Baca berita tanpa iklan. Gabung Kompas.com+

Biografi Suardi Tasrif: Sastrawan dan Jurnalis Senior Awal Kemerdekaan

Kompas.com - 16/08/2022, 14:00 WIB
Lukman Hadi Subroto,
Tri Indriawati

Tim Redaksi

KOMPAS.com - Suardi Tasrif merupakan seorang pejuang, sastrawan, ahli hukum, dan wartawan Indonesia.

Ia berasal dari Cimahi, Jawa Barat. Sejak kecil, Suardi Tasrif sudah tertarik dengan dunia hukum dan sosial.

Di awal kariernya, Suardi Tasrif menjadi seorang sastrawan dengan menulis beberapa puisi, cerpen, hingga naskah drama.

Namun, ia kemudian dikenal sebagai wartawan yang mencetuskan kode etik jurnalistik pada 954.

Baca juga: Biografi Soekarno: Sang Proklamator Kemerdekaan Indonesia

Biografi Singkat Suardi Tasrif

Suardi Tasrif lahir di Cimahi, Jawa Barat, pada 3 Januari 1922. Ia adalah anak dari pasangan Muhammad Tasrif dan Siti Hapzah.

Suardi Tasrif mengenyam pendidikan dasarnya di Sekolah Rakyat (SR) pada tahun 1929 hingga 1936.

Setelah selesai, ia kemudian melanjutkan pendidikannya di Meer Uitgebreid Lager Onderwijs (MULO) dari 1936 hingga 1939.
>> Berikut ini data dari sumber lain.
(** [depacketize], given the [fromByteArray] it calls on the enclosed bytes. *)
Definition depacketize_with
    (from : list Z → Z → ActionMessage → outcome (Z * ActionMessage))
    (data : list Z) (buffer_size : Z) (m : ActionMessage)
    : outcome (Z * ActionMessage) :=
  '(b0, _) ← mem_read 1 data;
  if negb (load_unsigned le b0 =? LEADING_CHAR) then Ok (0, m)
  else if buffer_size <? 6 then Ok (0, m)
  else
    '(h, rest) ← mem_read 4 data;
    match h with
    | [_; h1; h2; h3] =>
        let message_size :=
          Z.shiftl (Z.shiftl h1 8 + h2) 8 + h3 in
        if buffer_size <? message_size + 2 then Ok (0, m)
        else
          '(t1, rest1) ← mem_read 1 (drop (Z.to_nat message_size) data);
          if negb (load_unsigned le t1 =? TAIL_CHAR1) then Ok (0, m)
          else
            '(t2, _) ← mem_read 1 rest1;
            if negb (load_unsigned le t2 =? TAIL_CHAR2) then Ok (0, m)
            else
              '(bytesUsed, m) ← from rest (to_sint 32 (to_uint 32 (message_size - 4))) m;
              Ok (if 0 <? bytesUsed then message_size + 2 else 0, m)
    | _ => Fault
    end.

(** [int ActionMessage::fromByteArray(const char* data, int buffer_size)]; the
    recursion through [depacketize] advances [data] by four bytes, so the length of
    [data] bounds it. *)
Fixpoint fromByteArray_fuel (fuel : nat) (data : list Z) (buffer_size : Z)
    (m : ActionMessage) : outcome (Z * ActionMessage) :=
  match fuel with
  | O => Fault
  | S fuel =>
      if buffer_size <? action_message_base_size then invalid_read m
      else
        '(b0, _) ← mem_read 1 data;
        if load_unsigned le b0 =? LEADING_CHAR then
          '(res, m) ← depacketize_with (fromByteArray_fuel fuel) data buffer_size m;
          if 0 <? res then Ok (res, m) else read_message data buffer_size m
        else read_message data buffer_size m
  end.

Definition fromByteArray (data : list Z) (buffer_size : Z) (m : ActionMessage)
    : outcome (Z * ActionMessage) :=
  fromByteArray_fuel (S (length data)) data buffer_size m.

Definition depacketize (data : list Z) (buffer_size : Z) (m : ActionMessage)
    : outcome (Z * ActionMessage) :=
  depacketize_with fromByteArray data buffer_size m.

(** [from_string] / [from_vector]: the message read from a whole buffer. *)
Definition from_string (data : list Z) (m : ActionMessage) : outcome ActionMessage :=
  r ← fromByteArray data (to_sint 32 (Z.of_nat (length data))) m; Ok r.2.

(** [int appendMessage(ActionMessage& m, const ActionMessage& newMessage)] *)
Definition appendMessage (m newMessage : ActionMessage) : outcome (Z * ActionMessage) :=
  if bool_decide (action m = cmd_multi_message) && (counter m <? 255) then
    s ← to_string le newMessage;
    m' ← setString (m <| counter := counter m + 1 |>) (counter m) (string_of_bytes s);
    Ok (counter m', m')
  else Ok (-1, m).

End reading.

(** Sample messages. *)
Definition sample_pub : ActionMessage :=
  (newMessage cmd_pub) <| payload := "abc" |> <| stringData := ["xy"; ""; "z"] |>
    <| actionTime := -5 |> <| sequenceID := 17 |> <| flags := 513 |>
    <| source_id := 131073 |>.
Definition sample_request : ActionMessage :=
  (newMessage cmd_time_request) <| Te := 45 |> <| Tdemin := 77 |> <| Tso := -1 |>.

Example codec_pub :
  (to_string true sample_pub ≫= λ d, from_string true d defaultMessage) = Ok sample_pub.
Proof. vm_compute. reflexivity. Qed.
Example codec_request :
  (to_string false sample_request ≫= λ d, from_string false d defaultMessage)
    = Ok sample_request.
Proof. vm_compute. reflexivity. Qed.
Example codec_packet :
  (packetize true sample_pub ≫= λ d, from_string true d defaultMessage) = Ok sample_pub.
Proof. vm_compute. reflexivity. Qed.
Example codec_cross :
  (to_string false sample_pub ≫= λ d, from_string true d defaultMessage)
    = Ok (sample_pub <| sequenceID := 285212672 |>).
Proof. vm_compute. reflexivity. Qed.

(** ** Bytes and integers *)

Lemma length_bytes_of_string s : length (bytes_of_string s) = String.length s.
Proof. induction s; simpl; congruence. Qed.

Lemma string_of_bytes_of_string s : string_of_bytes (bytes_of_string s) = s.
Proof.
  induction s as [|a s IH]; simpl; [done|].
  by rewrite IH, N2Z.id, Ascii.ascii_N_embedding.
Qed.

Lemma bytes_of_string_byte s : Forall byte (bytes_of_string s).
Proof.
  induction s as [|a s IH]; simpl; constructor; [|done].
  pose proof (Ascii.N_ascii_bounded a). unfold byte. lia.
Qed.

Section store.
  Implicit Types le : bool.

Lemma length_store le n z : 0 ≤ n → length (store le n z) = Z.to_nat n.
Proof.
  intros. unfold store. pose proof (length_Z_to_little_endian n 8 z ltac:(done)).
  destruct le; rewrite ?length_rev; lia.
Qed.

Lemma store_byte le n z : 0 ≤ n → Forall byte (store le n z).
Proof.
  intros. unfold store. pose proof (Z_to_little_endian_bound n 8 z ltac:(done) ltac:(done)).
  destruct le; [done|]. by apply Forall_rev.
Qed.

Lemma rev_store le n z : rev (store le n z) = store (negb le) n z.
Proof. unfold store. destruct le; simpl; [done|]. apply rev_involutive. Qed.

Lemma load_unsigned_store le n z :
  0 ≤ n → load_unsigned le (store le n z) = to_uint (8 * n) z.
Proof.
  intros. unfold load_unsigned, store, to_uint. rewrite Z.mul_comm.
  destruct le; rewrite ?rev_involutive; by apply little_endian_to_Z_to_little_endian.
Qed.

Lemma load_signed_store le n z :
  1 ≤ n → sint_range (8 * n) z → load_signed le (store le n z) = z.
Proof.
  intros. unfold load_signed.
  rewrite length_store, Z2Nat.id, load_unsigned_store by lia.
  rewrite to_sint_to_uint by lia. apply to_sint_id; [lia|done].
Qed.

Lemma load_unsigned_store_id le n z :
  0 ≤ n → uint_range (8 * n) z → load_unsigned le (store le n z) = z.
Proof. intros. rewrite load_unsigned_store by done. by apply to_uint_id. Qed.

Lemma store_to_uint le n z : 0 ≤ n → store le n (to_uint (8 * n) z) = store le n z.
Proof.
  intros. unfold store.
  assert (Z_to_little_endian n 8 (to_uint (8 * n) z) = Z_to_little_endian n 8 z) as ->; [|done].
  rewrite <-(Z_to_little_endian_to_Z n 8 (Z_to_little_endian n 8 z)).
  - unfold to_uint. by rewrite little_endian_to_Z_to_little_endian, Z.mul_comm by lia.
  - symmetry. by apply length_Z_to_little_endian.
  - done.
  - by apply Z_to_little_endian_bound.
Qed.

Lemma store_load_unsigned le bs :
  Forall byte bs → store le (Z.of_nat (length bs)) (load_unsigned le bs) = bs.
Proof.
  intros Hb. unfold store, load_unsigned. destruct le.
  - apply Z_to_little_endian_to_Z; [done|done|exact Hb].
  - rewrite Z_to_little_endian_to_Z; [apply rev_involutive|by rewrite length_rev|done|].
    by apply Forall_rev.
Qed.

Lemma to_uint_to_sint w z : 1 ≤ w → to_uint w (to_sint w z) = to_uint w z.
Proof.
  intros. unfold to_uint, to_sint. rewrite Zminus_mod_idemp_l. f_equal. lia.
Qed.

Lemma store_load_signed le bs :
  bs ≠ [] → Forall byte bs → store le (Z.of_nat (length bs)) (load_signed le bs) = bs.
Proof.
  intros Hne Hb. unfold load_signed.
  assert (1 ≤ Z.of_nat (length bs)) by (destruct bs; simpl; [done|lia]).
  rewrite <-store_to_uint, to_uint_to_sint, store_to_uint by lia.
  by apply store_load_unsigned.
Qed.

(** Bytes written on a host of the other byte order, read and then swapped. *)
Lemma swap_signed_load le n z :
  1 ≤ n → sint_range (8 * n) z →
  swap_signed le n (load_signed le (store (negb le) n z)) = z.
Proof.
  intros Hn Hz. unfold swap_signed.
  replace n with (Z.of_nat (length (store (negb le) n z))) at 1
    by (rewrite length_store; lia).
  rewrite store_load_signed, rev_store, negb_involutive.
  - by apply load_signed_store.
  - intros Heq. pose proof (length_store (negb le) n z ltac:(lia)) as Hl.
    rewrite Heq in Hl. simpl in Hl. lia.
  - apply store_byte. lia.
Qed.

Lemma swap_unsigned_load le n z :
  0 ≤ n → uint_range (8 * n) z →
  swap_unsigned le n (load_unsigned le (store (negb le) n z)) = z.
Proof.
  intros Hn Hz. unfold swap_unsigned.
  replace n with (Z.of_nat (length (store (negb le) n z))) at 1
    by (rewrite length_store; lia).
  rewrite store_load_unsigned, rev_store, negb_involutive.
  - by apply load_unsigned_store_id.
  - by apply store_byte.
Qed.

End store.

(** Reading and writing at a cursor. *)
Lemma mem_read_app n bs rest :
  Z.of_nat (length bs) = n → mem_read n (bs ++ rest) = Ok (bs, rest).
Proof.
  intros <-. unfold mem_read. rewrite length_app.
  rewrite (proj2 (Z.ltb_ge _ _)) by lia. by rewrite Nat2Z.id, take_app_length, drop_app_length.
Qed.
Selesai dari MULO, Tasrif kemudian bersekolah di Algemeene Middelbare School (AMS) sejak 1939 hingga 1942.

Pendidikan Tasrif sempat terhenti karena terjadi peralihan kekuasaan politik dari penjajahan Belanda ke Jepang.

Namun, setelah Indonesia merdeka, Tasrif melanjutkan pendidikannya di Fakultas Hukum Universitas Indonesia sejak 1962 hingga 1965.

Selain pendidikan formal, Suardi Tasrif juga mengikuti pendidikan non-formal di Universitas Colombia di bidang politik.

Baca juga: Tokoh Penyebaran Berita Proklamasi Kemerdekaan Indonesia

Karier Suardi Tasrif

Pada awal 1945, Suardi Tasrif memulai kariernya sebagai seorang sastrawan. Saat itu, ia mampu menyelesaikan beberapa cerita pendek, puisi, naskah drama, dan beberapa artikel sastra.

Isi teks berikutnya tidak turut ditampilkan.